As he gave what details he could and promised to try to move Church to the nearest road, Thomas stared from one to the other. The bald one with the earring—Mr. Wattling—gave him a nod.
“Apologies about last time, Mr. Knight,” he said. “We rather got off on the wrong foot.”
“You tried to kill me.”
“Not at all,” he said, waving the remark away as if nothing could be further from the truth. “You’re a big man. I had to take the initiative, as it were. Just wanted to scare you a little into telling us what you knew. Or, failing that, just scare you. Our employer thought that would put you off the scent a bit.”
“It didn’t,” said Thomas.
“Evidently,” said Mr. Wattling, with a rueful look down the Ridgeway.
“Who is your employer?”
“Now that would be telling, wouldn’t it?” said the bald man with a boyish smile.
“I think you owe me that much,” said Thomas.
“It’s not like we were really trying to kill you,” said Mr. Wattling.
“Felt real enough to me.”
“Well now, that was the idea, wasn’t it? But you know we weren’t actually trying to kill you because, well—you know—if we had, you’d be dead, like, wouldn’t ya?”
He grinned, ear to ear.
“Ambulance is on its way,” said the other. For a long moment, they all just stood there in silence, looking at each other. “So,” he added, looking back in the direction of Way-land’s Smithy. “How many bodies are back there?”
“Not including any that were buried there—like—a million years ago,” Mr. Wattling inserted, helpfully.
“Two,” said Thomas.
“Villains?”
Thomas didn’t know how to answer that. He guessed the word was commonly used in England to mean little more than
criminal
, but it was hard not to hear overtones of Iago, Iachimo from
Cymbeline
, or Edmund from
King Lear
. Neither Dagenhart nor Taylor Bradley seemed to fit the role. In answer, he simply said their names.
“Bradley?” said Mr. Wattling, his eyebrows raised. “Didn’t see that coming.”
“Still,” said Mr. Barnabus, “the thing has a certain—whatsitsname?—closure. Justice served, dead villains, and Mr. Knight here will live to fight another day. Very neat. Very—dare I say it?—Shakespearean.”
Thomas laughed again at that, laughed hard, till he started to cough. There was another long silence, and Thomas stopped wondering if they were still going to attack him.
“Gresham,” said Mr. Wattling, suddenly.
“The film guy?” said Thomas. “He hired you?”
“That’s right,” said Mr. Wattling.
Thomas looked at Mr. Barnabus, who was watching his colleague thoughtfully.
“Why are you telling me now?” asked Thomas.
“Like you said,” said Mr. Wattling, “owe you that much. But I wouldn’t share that information with anyone else.”

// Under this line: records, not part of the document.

Lemma one_card_per_name (c : Card.t) cards :
  List.NoDup (map Card.Name cards) -> In c cards ->
  length (List.filter (fun c' => String.eqb (Card.Name c') (Card.Name c)) cards)
  = 1%nat.
Proof.
  induction cards as [|x r IH]; intros Hnd Hin; [inversion Hin|].
  cbn in Hnd. apply NoDup_cons_iff in Hnd as [Hx Hr].
  cbn [List.filter]. destruct Hin as [->|Hin].
  - rewrite String.eqb_refl. cbn [length]. f_equal.
    rewrite filter_none; [reflexivity|].
    intros y Hy. apply String.eqb_neq. intros E.
    apply Hx. rewrite <- E. now apply in_map.
  - destruct (String.eqb_spec (Card.Name x) (Card.Name c)) as [E|E].
    + exfalso. apply Hx. rewrite E. now apply in_map.
    + now apply IH.
Qed.

Lemma created_named name n pid cards :
  length (List.filter
            (fun s => Z.eqb (ch.Story.ProjectID s) pid
                      && String.eqb (ch.Story.Name s) name)
            (created n pid cards))
  = length (List.filter (fun c' => String.eqb (Card.Name c') name) cards).
Proof.
  revert n. induction cards as [|x r IH]; intros n; [reflexivity|].
  cbn. rewrite Z.eqb_refl. cbn [andb].
  destruct (String.eqb (Card.Name x) name); cbn [length]; now rewrite IH.
Qed.

(** After a run, none of the former records under a card's name is
    left, and exactly one record carries that name. *)
Lemma run_effect w w' pid cards (c : Card.t) :
  store_ok w ->
  stories w'
  = List.filter (fun t => negb (collides pid cards t)) (stories w)
    ++ created (next_story w) pid cards ->
  List.NoDup (map Card.Name cards) -> In c cards ->
  (forall s, In s (records_named (Card.Name c) pid w) -> ~ In s (stories w'))
  /\ length (records_named (Card.Name c) pid w') = 1%nat.
Proof.
  intros [Hnd Hlt] Hs Hnames Hc. split.
  - intros s Hin Hin'. unfold records_named in Hin.
    apply filter_In in Hin as [Hin Hb].
    apply andb_true_iff in Hb as [Hp Hname].
    rewrite Hs in Hin'. apply in_app_or in Hin' as [H|H].
    + apply filter_In in H as [_ H]. apply negb_true_iff in H.
      unfold collides in H. rewrite Hp in H. cbn [andb] in H.
      assert (existsb (fun c0 => String.eqb (ch.Story.Name s) (Card.Name c0)) cards
              = true) by (apply existsb_exists; exists c; auto).
      congruence.
    + apply In_created in H. rewrite List.Forall_forall in Hlt.
      apply Hlt in Hin. lia.
  - unfold records_named. rewrite Hs, List.filter_app, List.length_app.
    rewrite filter_filter, filter_none.
    + rewrite created_named. cbn [length]. now apply one_card_per_name.
    + intros t _. unfold collides.
      destruct (Z.eqb (ch.Story.ProjectID t) pid); [|reflexivity].
      destruct (String.eqb_spec (ch.Story.Name t) (Card.Name c)) as [E|E];
        [|now rewrite andb_false_r].
      assert (existsb (fun c0 => String.eqb (ch.Story.Name t) (Card.Name c0)) cards
              = true) as ->.
      { apply existsb_exists. exists c. split; [exact Hc|].
        now apply String.eqb_eq. }
      reflexivity.
Qed.

Section ImportFacts.

Variable UserMap : Type.
Variable GetCreator : UserMap -> string -> string.

Local Abbreviation Import := (ImportCardsIntoClubhouse UserMap GetCreator).

(** The loop over the cards, when no call fails and every comment has
    its date: each card's duplicates in the listing go, then its story
    is appended. *)
Lemma import_loop snap opts um cards w :
  faults w = [] ->
  Forall dated cards ->
  Forall (fun s => ch.Story.ID s < next_story w) snap ->
  exists w',
    for_each cards
      (fun c =>
         exec deleteMatchingStories snap opts c in
         let* cs := buildClubhouseStory UserMap GetCreator c opts um in
         let* '(st, err) := CreateStory cs in
         match err with
         | Some e => print (outputFormat (Card.ShortURL c) "Failed" e)
         | None =>
             print (outputFormat (Card.ShortURL c) "Success"
                      ("Story ID: " +:+ fmt_d (ch.Story.ID st)))
         end) w
    = (w', Ok tt)
    /\ faults w' = []
    /\ next_story w' = next_story w + Z.of_nat (length cards)
    /\ stories w'
       = List.filter
           (fun t => negb (existsb (fun c => deleted_by snap c t) cards))
           (stories w)
         ++ created (next_story w) (Project_ID opts) cards.
Proof.
  match goal with
  | |- context [for_each _ ?b] => set (body := b)
  end.
  revert w. induction cards as [|c r IH]; intros w Hq Hd Hsnap.
  - exists w. split; [reflexivity|]. repeat split; auto.
    + simpl. lia.
    + cbn [created existsb negb]. rewrite app_nil_r.
      symmetry. now apply filter_all.
  - inversion Hd as [|? ? Hc Hr]; subst.
    cbn [for_each]. rewrite bind_run. unfold body at 1.
    rewrite bind_run.
    destruct (deleteMatchingStories_quiet snap opts c w Hq)
      as (w1 & -> & Hq1 & Hn1 & Hs1).
    rewrite bind_run.
    pose proof (buildClubhouseStory_run UserMap GetCreator c opts um w1) as Hb.
    destruct (comments_of_dated UserMap GetCreator um c Hc) as (l & El).
    rewrite El in Hb. destruct Hb as (w2 & ids & -> & Hs2 & Hn2 & Hq2).
    specialize (Hq2 Hq1).
    rewrite bind_run, (CreateStory_quiet _ w2 Hq2).
    cbn [ch.CreateStory.Name ch.CreateStory.ProjectID ch.Story.ID].
    match goal with
    | |- context [print ?line ?w3] =>
        change (print line w3) with (set_console (console w3 ++ [line]) w3, Ok tt);
        set (w4 := set_console (console w3 ++ [line]) w3)
    end.
    assert (Hq4 : faults w4 = []) by exact Hq2.
    assert (Hn4 : next_story w4 = next_story w + 1)
      by (cbn; congruence).
    assert (Hs4 : stories w4
                  = List.filter (fun t => negb (deleted_by snap c t)) (stories w)
                    ++ [ch.Story.mk (next_story w) (Card.Name c) (Project_ID opts)])
      by (cbn; congruence).
    destruct (IH w4 Hq4 Hr) as (w' & -> & Hq' & Hn' & Hs').
    { rewrite Hn4. eapply List.Forall_impl; [|exact Hsnap]. cbn. intros; lia. }
    exists w'. split; [reflexivity|]. split; [exact Hq'|]. split.
    + rewrite Hn', Hn4. cbn [length]. lia.
    + rewrite Hs', Hs4, Hn4, List.filter_app, filter_filter.
      cbn [created]. rewrite <- app_assoc. f_equal.
      * apply List.filter_ext. intros t. cbn [existsb].
        now rewrite negb_orb.
      * rewrite filter_all; [reflexivity|]. intros t [<-|[]].
        apply negb_true_iff.
        destruct (existsb _ r) eqn:E; [|reflexivity].
        apply existsb_exists in E as (c' & _ & E).
        rewrite not_deleted_when_fresh in E; [discriminate|exact Hsnap].
Qed.

(** One run on a sound store, when no call fails and every comment
    has its date: the stories of the project under the name of a card
    are gone, and one story per card is appended. *)
Lemma import_run opts um cards w :
  store_ok w -> faults w = [] -> Forall dated cards ->
  exists w',
    Import cards opts um w = (w', Ok tt)
    /\ faults w' = []
    /\ next_story w' = next_story w + Z.of_nat (length cards)
    /\ stories w'
       = List.filter (fun t => negb (collides (Project_ID opts) cards t))
           (stories w)
         ++ created (next_story w) (Project_ID opts) cards.
Proof.
  intros Hok Hq Hd. pose proof Hok as [Hnd Hlt].
  unfold ImportCardsIntoClubhouse.
  rewrite bind_run. cbn [print]. rewrite bind_run. cbn [print].
  match goal with
  | |- context [bind (ListStories _) _ ?w0] => set (wp := w0)
  end.
  assert (Hqp : faults wp = []) by exact Hq.
  rewrite bind_run. unfold ListStories at 1.
  rewrite bind_run, (remote_fails_quiet wp Hqp).
  change (stories wp) with (stories w).
  set (snap := List.filter
                 (fun s => Z.eqb (ch.Story.ProjectID s) (Project_ID opts))
                 (stories w)).
  destruct (import_loop snap opts um cards wp Hqp Hd)
    as (w' & Hrun & Hq' & Hn' & Hs').
  { apply List.Forall_forall. intros s Hs. apply filter_In in Hs as [Hs _].
    rewrite List.Forall_forall in Hlt. now apply Hlt. }
  exists w'. split; [exact Hrun|]. split; [exact Hq'|].
  split; [exact Hn'|]. rewrite Hs'.
  change (stories wp) with (stories w).
  change (next_story wp) with (next_story w). f_equal.
  apply filter_ext_in. intros t Ht. f_equal. unfold collides.
  apply eq_true_iff_eq. rewrite andb_true_iff, !existsb_exists. split.
  - intros (c & Hc & Hdel). unfold deleted_by in Hdel.
    apply existsb_exists in Hdel as (s & Hs & Hb).
    apply andb_true_iff in Hb as [Hname Hid].
    apply Z.eqb_eq in Hid. apply filter_In in Hs as [Hs Hp].
    assert (s = t) as -> by (eapply same_ID_same_story; eauto).
    split; [exact Hp|]. exists c. auto.
  - intros (Hp & c & Hc & Hname). exists c. split; [exact Hc|].
    unfold deleted_by. apply existsb_exists. exists t. split.
    + apply filter_In. auto.
    + now rewrite Hname, Z.eqb_refl.
Qed.

(** C1 (amended): on a store with unique identifiers, when no remote
    call fails, every comment has its date and the card names of the
    batch are pairwise distinct, a run deletes every record of the
    project that carries the name of a card and creates the card's
    story; after the first run and again after the second there is
    exactly one record per card name, the second run having deleted
    the records the first one made. *)
Theorem import_twice_one_record_per_name
    (cards : list Card.t) (opts : ClubhouseOptions) (um : UserMap)
    (w : World) :
  store_ok w -> faults w = [] -> Forall dated cards ->
  List.NoDup (map Card.Name cards) ->
  exists w1 w2,
    Import cards opts um w = (w1, Ok tt)
    /\ Import cards opts um w1 = (w2, Ok tt)
    /\ forall c, In c cards ->
         (forall s, In s (records_named (Card.Name c) (Project_ID opts) w) ->
                    ~ In s (stories w1))
         /\ length (records_named (Card.Name c) (Project_ID opts) w1) = 1%nat
         /\ (forall s, In s (records_named (Card.Name c) (Project_ID opts) w1) ->
                       ~ In s (stories w2))
         /\ length (records_named (Card.Name c) (Project_ID opts) w2) = 1%nat.
Proof.
  intros Hok Hq Hd Hnames.
  destruct (import_run opts um cards w Hok Hq Hd)
    as (w1 & Hrun1 & Hq1 & Hn1 & Hs1).
  assert (Hok1 : store_ok w1) by (eapply run_store_ok; eauto).
  destruct (import_run opts um cards w1 Hok1 Hq1 Hd)
    as (w2 & Hrun2 & Hq2 & Hn2 & Hs2).
  exists w1, w2. split; [exact Hrun1|]. split; [exact Hrun2|].
  intros c Hc.
  destruct (run_effect w w1 (Project_ID opts) cards c Hok Hs1 Hnames Hc)
    as [Ha Hb].
  destruct (run_effect w1 w2 (Project_ID opts) cards c Hok1 Hs2 Hnames Hc)
    as [Ha' Hb'].
  auto.
Qed.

“Yeah?” said Thomas. “Why’s that?”
“Mr. Gresham . . . Miles, his first name was—didn’t know that, did you?—was ambitious, sometimes a little shady, but no more than most successful people. He was also married with two kids: eight-year-old girl and a twelve-year-old boy. The boy plays football for his school.”
“Soccer,” Mr. Barnabus clarified.
“Right,” said Mr. Wattling. “Thank you, Mr. Barnabus. I didn’t know they played soccer in school over there much, but there you go.”
“Why are you telling me this?” Thomas asked again, heavier this time.
“Just thought you should know,” shrugged Wattling. “Wouldn’t want you thinking of him as another villain, or just another victim. Faceless, you know? I know quite a lot about Mr. Miles Gresham. Like to hear some of it?”
Thomas shook his head.
“I think I get it.”
“That’s all right then,” said Wattling.
Two silent minutes later Thomas caught the sound of the hospital’s recovery helicopter thrumming its way over White Horse Hill toward them.
“See?” said Mr. Barnabus, gazing off to where the helicopter’s lights were stooping over the trees. “All’s well that ends well.”
“Wrong play,” said Thomas.
The helicopter came roaring overhead, then—once its floodlights had found them—veered off into an adjoining field and set down there. Thomas was watching the stretcher bearers hunkering down beneath the rotors when he realized that apart from the huddled form of Elsbeth Church, he was alone.